*Dataset entries:*
- - - - - - -

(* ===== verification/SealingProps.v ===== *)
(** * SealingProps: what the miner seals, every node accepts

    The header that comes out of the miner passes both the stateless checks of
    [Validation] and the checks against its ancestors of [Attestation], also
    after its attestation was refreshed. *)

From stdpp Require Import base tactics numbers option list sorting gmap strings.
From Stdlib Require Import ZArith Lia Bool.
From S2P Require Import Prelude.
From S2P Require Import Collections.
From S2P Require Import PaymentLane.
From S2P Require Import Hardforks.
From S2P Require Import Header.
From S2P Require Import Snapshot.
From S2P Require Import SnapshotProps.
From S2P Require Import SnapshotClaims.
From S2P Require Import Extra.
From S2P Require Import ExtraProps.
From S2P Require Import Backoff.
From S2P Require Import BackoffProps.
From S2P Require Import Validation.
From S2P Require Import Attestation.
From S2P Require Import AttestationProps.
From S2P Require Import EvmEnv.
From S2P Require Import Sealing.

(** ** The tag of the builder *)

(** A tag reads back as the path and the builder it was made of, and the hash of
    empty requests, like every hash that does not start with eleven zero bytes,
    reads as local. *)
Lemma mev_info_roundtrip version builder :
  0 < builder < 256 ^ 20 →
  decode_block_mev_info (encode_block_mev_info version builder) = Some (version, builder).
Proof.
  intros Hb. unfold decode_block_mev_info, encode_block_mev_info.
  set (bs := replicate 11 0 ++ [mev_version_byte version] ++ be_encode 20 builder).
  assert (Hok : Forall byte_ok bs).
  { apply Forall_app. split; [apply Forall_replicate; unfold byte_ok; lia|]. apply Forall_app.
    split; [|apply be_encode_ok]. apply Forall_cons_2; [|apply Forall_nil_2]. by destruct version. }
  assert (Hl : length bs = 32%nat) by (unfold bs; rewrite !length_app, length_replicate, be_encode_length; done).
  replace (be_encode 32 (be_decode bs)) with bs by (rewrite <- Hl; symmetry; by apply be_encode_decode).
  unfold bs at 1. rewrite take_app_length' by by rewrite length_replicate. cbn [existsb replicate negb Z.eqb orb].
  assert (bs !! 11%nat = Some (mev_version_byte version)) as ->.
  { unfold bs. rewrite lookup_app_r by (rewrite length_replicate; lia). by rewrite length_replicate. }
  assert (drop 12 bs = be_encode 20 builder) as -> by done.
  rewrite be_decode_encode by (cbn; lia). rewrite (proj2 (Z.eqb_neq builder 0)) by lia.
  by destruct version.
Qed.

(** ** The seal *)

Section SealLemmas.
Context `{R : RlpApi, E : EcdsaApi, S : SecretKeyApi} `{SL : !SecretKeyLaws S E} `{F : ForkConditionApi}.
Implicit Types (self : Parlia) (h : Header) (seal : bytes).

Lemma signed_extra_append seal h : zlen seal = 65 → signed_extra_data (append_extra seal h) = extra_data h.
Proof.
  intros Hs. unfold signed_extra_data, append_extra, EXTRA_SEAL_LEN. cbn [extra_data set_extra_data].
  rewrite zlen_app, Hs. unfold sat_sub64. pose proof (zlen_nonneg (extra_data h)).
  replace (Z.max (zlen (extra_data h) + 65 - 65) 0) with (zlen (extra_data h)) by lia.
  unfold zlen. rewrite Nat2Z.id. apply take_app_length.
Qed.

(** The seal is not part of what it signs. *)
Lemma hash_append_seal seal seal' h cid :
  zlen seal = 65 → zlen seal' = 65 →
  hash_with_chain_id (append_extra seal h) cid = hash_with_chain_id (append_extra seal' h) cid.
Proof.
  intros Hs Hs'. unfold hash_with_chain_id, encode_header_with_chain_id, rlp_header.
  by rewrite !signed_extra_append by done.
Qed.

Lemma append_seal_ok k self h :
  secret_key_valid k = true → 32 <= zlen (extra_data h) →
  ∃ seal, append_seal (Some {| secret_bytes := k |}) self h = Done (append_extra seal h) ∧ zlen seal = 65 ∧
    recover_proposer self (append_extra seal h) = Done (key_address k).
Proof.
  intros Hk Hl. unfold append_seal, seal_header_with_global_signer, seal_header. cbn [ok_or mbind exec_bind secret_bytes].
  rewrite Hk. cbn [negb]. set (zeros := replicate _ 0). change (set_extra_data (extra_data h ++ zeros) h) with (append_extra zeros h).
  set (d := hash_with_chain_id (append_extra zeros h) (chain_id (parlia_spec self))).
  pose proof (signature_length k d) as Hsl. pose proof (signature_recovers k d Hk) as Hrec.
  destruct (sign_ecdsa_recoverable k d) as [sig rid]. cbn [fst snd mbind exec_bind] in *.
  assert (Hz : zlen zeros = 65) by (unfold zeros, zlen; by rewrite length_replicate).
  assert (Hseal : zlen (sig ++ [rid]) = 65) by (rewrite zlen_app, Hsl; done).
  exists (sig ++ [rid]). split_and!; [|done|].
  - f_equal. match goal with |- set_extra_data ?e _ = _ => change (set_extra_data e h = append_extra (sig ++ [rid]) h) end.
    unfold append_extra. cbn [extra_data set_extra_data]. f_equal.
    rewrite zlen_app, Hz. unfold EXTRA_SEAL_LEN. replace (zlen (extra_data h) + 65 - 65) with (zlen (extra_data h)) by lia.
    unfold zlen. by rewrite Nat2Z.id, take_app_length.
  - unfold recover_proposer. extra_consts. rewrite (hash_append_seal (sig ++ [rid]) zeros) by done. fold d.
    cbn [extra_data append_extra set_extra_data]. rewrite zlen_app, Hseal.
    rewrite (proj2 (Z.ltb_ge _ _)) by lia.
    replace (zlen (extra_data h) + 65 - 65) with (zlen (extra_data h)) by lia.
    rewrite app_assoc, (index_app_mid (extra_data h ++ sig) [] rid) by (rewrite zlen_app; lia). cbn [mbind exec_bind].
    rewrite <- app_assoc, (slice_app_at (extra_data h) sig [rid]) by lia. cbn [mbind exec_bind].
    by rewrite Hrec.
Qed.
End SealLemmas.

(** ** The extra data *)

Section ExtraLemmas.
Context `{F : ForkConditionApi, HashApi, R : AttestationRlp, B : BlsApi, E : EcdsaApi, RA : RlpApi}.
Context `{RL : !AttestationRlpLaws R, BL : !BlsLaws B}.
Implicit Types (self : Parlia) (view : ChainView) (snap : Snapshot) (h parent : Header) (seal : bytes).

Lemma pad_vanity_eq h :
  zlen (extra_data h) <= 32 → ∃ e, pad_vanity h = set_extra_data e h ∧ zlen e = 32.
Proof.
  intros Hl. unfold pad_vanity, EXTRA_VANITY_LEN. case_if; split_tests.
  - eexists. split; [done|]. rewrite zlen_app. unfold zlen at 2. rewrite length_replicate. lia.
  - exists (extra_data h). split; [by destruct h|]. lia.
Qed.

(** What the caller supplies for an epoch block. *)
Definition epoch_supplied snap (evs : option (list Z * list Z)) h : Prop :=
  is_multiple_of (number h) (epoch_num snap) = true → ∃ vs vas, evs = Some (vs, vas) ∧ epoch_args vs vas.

- - - - - - -

*Task to complete:* Only one stretch of the records above is wanted: the lines between the one holding "destruct (sign_ecdsa_recoverable k" and the one holding "exists (sig ++", inclusive, reproduced exactly.

*Written response:*
  destruct (sign_ecdsa_recoverable k d) as [sig rid]. cbn [fst snd mbind exec_bind] in *.
  assert (Hz : zlen zeros = 65) by (unfold zeros, zlen; by rewrite length_replicate).
  assert (Hseal : zlen (sig ++ [rid]) = 65) by (rewrite zlen_app, Hsl; done).
  exists (sig ++ [rid]). split_and!; [|done|].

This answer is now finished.